A week earlier, Scarborough’s Town Council held its own last general meeting of the year. There was little news to report or discuss; but members present were alarmed by a recent national press statement that Scarborough was “almost on the brink of bankruptcy”, that its residents could no longer pay their rates, and that the council could not afford even the interest on its public loans. As the town clerk 
remarked, such false and pernicious rumours might have a devastating impact on the town’s standing in the money market, and they must be denied and corrected at once.

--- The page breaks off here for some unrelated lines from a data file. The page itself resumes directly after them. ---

(* ===== verification/NodeWorld.v ===== *)
(** The client node as the node service relies on it: its mount points, the files the
    driver keeps and the commands it runs.  Here are the laws, and what the service's
    helpers do under them. *)

From S2P Require Import Prelude.
From S2P Require Import GoLang.
From S2P Require Import GoJson.
From S2P Require Import World.
From S2P Require Import Util.
From S2P Require Import UtilSpec.
From S2P Require Import VolumeLocks.
From S2P Require Import CsiCommon.
From S2P Require Import Initiator.
From S2P Require Import NodeServer.

(** ** Laws *)

(** What is mounted on a path. *)
Record mount_point := mkMount {
  mp_source : string;
  mp_fstype : string;
  mp_options : list string
}.

Definition mounting (o : op) : bool :=
  match o with
  | MountUnmount _ | MountMount _ _ _ _ | FormatAndMount _ _ _ _ => true
  | _ => false
  end.

(** Mounts are not stacked (the driver never mounts on a mount point), and nobody else
    changes them meanwhile. *)
Class MountLaws {W} (step : W → ∀ o : op, reply o → W → Prop) := {
  mounts : W → string → option mount_point;
  not_mount_law w p b err w' : step w (IsNotMountPoint p) (b, err) w' →
    match err with
    | None => b = bool_decide (mounts w p = None)
    | Some (true, _) => mounts w p = None
    | Some (false, _) => True
    end;
  unmount_law w p r w' : step w (MountUnmount p) r w' →
    (∀ q, q ≠ p → mounts w' q = mounts w q) ∧ (r = None → mounts w' p = None);
  mount_law w s p fs opts r w' : step w (MountMount s p fs opts) r w' →
    (∀ q, q ≠ p → mounts w' q = mounts w q) ∧
    (r = None → mounts w' p = Some (mkMount s fs opts));
  format_law w s p fs opts r w' : step w (FormatAndMount s p fs opts) r w' →
    (∀ q, q ≠ p → mounts w' q = mounts w q) ∧
    (r = None → mounts w' p = Some (mkMount s fs opts));
  mounts_law w o r w' : step w o r w' → mounting o = false → ∀ q, mounts w' q = mounts w q
}.

Definition command_of (o : op) : list (list string) :=
  match o with ExecCommand argv _ => [argv] | _ => [] end.

(** The commands that were run, oldest first. *)
Class CommandLaws {W} (step : W → ∀ o : op, reply o → W → Prop) := {
  commands : W → list (list string);
  commands_law w o r w' : step w o r w' → commands w' = commands w ++ command_of o
}.

(** ** Operations that leave something alone *)

Section laws.
Context {W : Type} (step : W → ∀ o : op, reply o → W → Prop).
Context `{!FileLaws step, !MountLaws step, !CommandLaws step}.
Implicit Types (w : W) (p q : string).

(** The mount points are the same. *)
Definition same_mounts w w' : Prop := ∀ q, mounts w' q = mounts w q.

(** Mount points, files and commands are the same. *)
Definition still w w' : Prop :=
  same_mounts w w' ∧ (∀ q, file w' q = file w q) ∧ commands w' = commands w.

(** Nothing changed but at, and below, the path. *)
Definition around p w w' : Prop :=
  (∀ q, q ≠ p → mounts w' q = mounts w q) ∧
  (∀ q, outside p q = true → file w' q = file w q) ∧ commands w' = commands w.

#[export] Instance same_mounts_refl : Reflexive same_mounts.
Proof. intros w q. reflexivity. Qed.
#[export] Instance same_mounts_trans : Transitive same_mounts.
Proof. intros w1 w2 w3 H1 H2 q. by rewrite H2. Qed.
#[export] Instance still_refl : Reflexive still.
Proof. intros w. by split_and!. Qed.
#[export] Instance still_trans : Transitive still.
Proof.
  intros w1 w2 w3 (Hm1 & Hf1 & Hc1) (Hm2 & Hf2 & Hc2). split_and!; [by etrans| |congruence].
  intros q. by rewrite Hf2.
Qed.
#[export] Instance around_refl p : Reflexive (around p).
Proof. intros w. by split_and!. Qed.
#[export] Instance around_trans p : Transitive (around p).
Proof.
  intros w1 w2 w3 (Hm1 & Hf1 & Hc1) (Hm2 & Hf2 & Hc2).
  split_and!; [intros; rewrite Hm2; auto|intros; rewrite Hf2; auto|congruence].
Qed.

Lemma still_around p w w' : still w w' → around p w w'.
Proof. intros (Hm & Hf & Hc). by split_and!. Qed.

Lemma still_mounts w w' : still w w' → same_mounts w w'.
Proof. by intros []. Qed.

(** The operations after which all is still. *)
Definition calm (o : op) : bool :=
  keeps_files o && match o with ExecCommand _ _ => false | _ => true end.

Lemma step_still w o r w' : step w o r w' → calm o = true → still w w'.
Proof.
  intros Hstep [Hf Hc]%andb_true_iff. split_and!.
  - intros q. apply (mounts_law _ _ _ _ Hstep). by destruct o.
  - by apply (keeps_law _ _ _ _ Hstep).
  - rewrite (commands_law _ _ _ _ Hstep). destruct o; simpl; try done; by rewrite app_nil_r.
Qed.

Lemma wp_calm {A} (p : proc A) w : ops (λ o, calm o = true) p → wp step p (λ _ w', still w w') w.
Proof. intros Hp. apply (wp_ops step _ still _ _ Hp). intros. by eapply step_still. Qed.

Lemma wp_no_mounting {A} (p : proc A) w :
  ops (λ o, mounting o = false) p → wp step p (λ _ w', same_mounts w w') w.
Proof. intros Hp. apply (wp_ops step _ same_mounts _ _ Hp). intros ????? Hstep q. by apply (mounts_law _ _ _ _ Hstep). Qed.

(** ** Locks *)

(** The body runs with everything as it was, and its answer is the answer. *)
Lemma wp_node_lock {A} vl id (body : proc A) Q w :
  (∀ w1, still w w1 →
     wp step body (λ out w2, ∀ w3, still w2 w3 → Q out w3) w1) →
  wp step (with_lock vl id body) Q w.
Proof.
  intros H m w1 _ H1 m' w2 _ H2 u w3 _ H3. simpl.
  eapply wp_defer, wp_mono.
  - apply H. etrans; [|etrans]; by eapply step_still.
  - intros out w4 HQ u' w5 _ H5. apply HQ. by eapply step_still.
Qed.

(** ** Mount points *)

Lemma wp_isStaged p Q w :
  (∀ r w', still w w' →
     (r = inr (bool_decide (is_Some (mounts w p))) ∨ ∃ e, r = inl e) → Q (Done r) w') →
  wp step (nodeServer.isStaged p) Q w.
Proof.
  intros HQ [b err] w' _ Hstep. apply HQ; [by eapply step_still|].
  apply not_mount_law in Hstep. destruct err as [[[] msg]|].
  - left. by rewrite Hstep.
  - right. by eexists.
  - left. subst b. by destruct (mounts w p).
Qed.

Lemma wp_createMountPoint p Q w :
  (∀ mounted err w', still w w' →
     (err = None → mounted = bool_decide (is_Some (mounts w p))) → Q (Done (mounted, err)) w') →
  wp step (nodeServer.createMountPoint p) Q w.
Proof.
  intros HQ [b err] w1 _ Hstep. assert (still w w1) as Hw1 by by eapply step_still.
  apply not_mount_law in Hstep. destruct err as [[[] msg]|].
  - intros r w2 _ Hmk. apply HQ.
    + etrans; [done|]. by eapply step_still.
    + intros _. by rewrite Hstep.
  - by apply HQ.
  - apply HQ; [done|]. intros _. subst b. by destruct (mounts w p).
Qed.

Lemma step_around w o r w' p :
  step w o r w' → tree_of o = Some p → around p w w'.
Proof.
  intros Hstep Ho. split_and!.
  - intros q Hq. destruct o; try done; simplify_eq/=.
    + by apply (mounts_law _ _ _ _ Hstep).
    + by apply (unmount_law _ _ _ _ Hstep).
    + by apply (mount_law _ _ _ _ _ _ _ Hstep).
    + by apply (format_law _ _ _ _ _ _ _ Hstep).
  - intros q Hq. by apply (tree_law _ _ _ _ _ _ Hstep Ho).
  - rewrite (commands_law _ _ _ _ Hstep). destruct o; simpl; try done; by rewrite app_nil_r.
Qed.

Lemma wp_deleteMountPoint p Q w :
  (∀ err w', around p w w' → (err = None → mounts w' p = None) → Q (Done err) w') →
  wp step (nodeServer.deleteMountPoint p) Q w.
Proof.
  intros HQ. assert (∀ w1, around p w w1 → mounts w1 p = None →
    wp step (r ← perform (OsRemoveAll p); mret (sys_err r)) Q w1) as Hremove.
  { intros w1 Hw1 Hm r w2 _ Hstep. apply HQ.
    - etrans; [done|]. by eapply step_around.
    - intros _. by pose proof (mounts_law _ _ _ _ Hstep eq_refl p) as ->. }
  intros [b err] w1 _ Hstep. assert (still w w1) as Hw1 by by eapply step_still.
  pose proof (still_around p _ _ Hw1) as Ha1. destruct Hw1 as [Hm1 _].
  apply not_mount_law in Hstep. cbv beta iota.
  destruct err as [[[] msg]|]; [apply HQ; [done|]..|]; [by rewrite Hm1|done|].
  subst b. case_bool_decide as Hnone; simpl.
  - apply (Hremove w1); [done|]. by rewrite Hm1.
  - intros r w2 _ Hum. assert (around p w w2) by (etrans; [done|by eapply step_around]).
    apply unmount_law in Hum as [_ Hum]. destruct r as [msg|]; [by apply HQ|].
    apply (Hremove w2); auto.
Qed.
End laws.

During an examination of the council’s budgets, Cllr Malton pointed out that though some departments were spending less than in peacetime, one, that for Public Parks and Entertainments, had been costing more.

This “intervention” was regretted by Cllr Moore. “He [Malton] had gone into the reason why the Corporation was spending more, but he had not drawn the same 
intelligent conclusion he usually did.” (Laughter)

The recent additions of Peasholm Park, the Alexandra Gardens, South Cliff Gardens and improvements to the Mere were quite sufficient to explain the extra expenditure of Parks and Entertainments. Moreover, the Council’s investments in Peasholm Park and Alexandra Gardens had been well directed: they were already self-supporting”. (Hear, hear). There was no response from Cllr Malton.

However, there was one decision that every member of the Town Council could agree to: Mr Christopher Colborne Graham should be asked to stay on as mayor for a third year and his daughter, Miss Graham, remain mayoress. In support of the motion that was carried unanimously, Alderman Meredith Whittaker had an opportunity to display his unrivalled knowledge of the borough’s history.

Mr Graham’s third consecutive year in mayoral office was not unprecedented. William Morgan, once owner of the Aquarium, had been elected three times for the years 1902 to 1905. Henry Darley had served in the mayor’s chair for four years between 1890 and 1901. John Woodall Woodall, who had once owned and lived in the house that had become the Town Hall, had been mayor four times between 1868 and 1887. And Dr William Harland had been elected three times between 1836 and 1849. But the record was still held by Robert Tindall of the Quaker ship-building family, who had been mayor no fewer than five times between 1840 and 1850.

However, Whittaker’s historical memory went back well before the Municipal Corporations Act of 1835 when Scarborough had been a notorious “rotten borough”. On one occasion, he recalled, after members of the Common Hall had fallen out with each other, they had been “locked up in a room in the Old Town Hall [on Sandside] for four days and three nights, furnished with shake-downs [straw mattresses] and had food through a small opening in the door (Laughter) until they came to a resolution”.

In conclusion, Alderman Whittaker said that he hoped that Mayor Graham would still be in office “when peace came”. Clearly, his assumption was that the war would not last for more than another year and none there could have predicted that it still had three more years to run.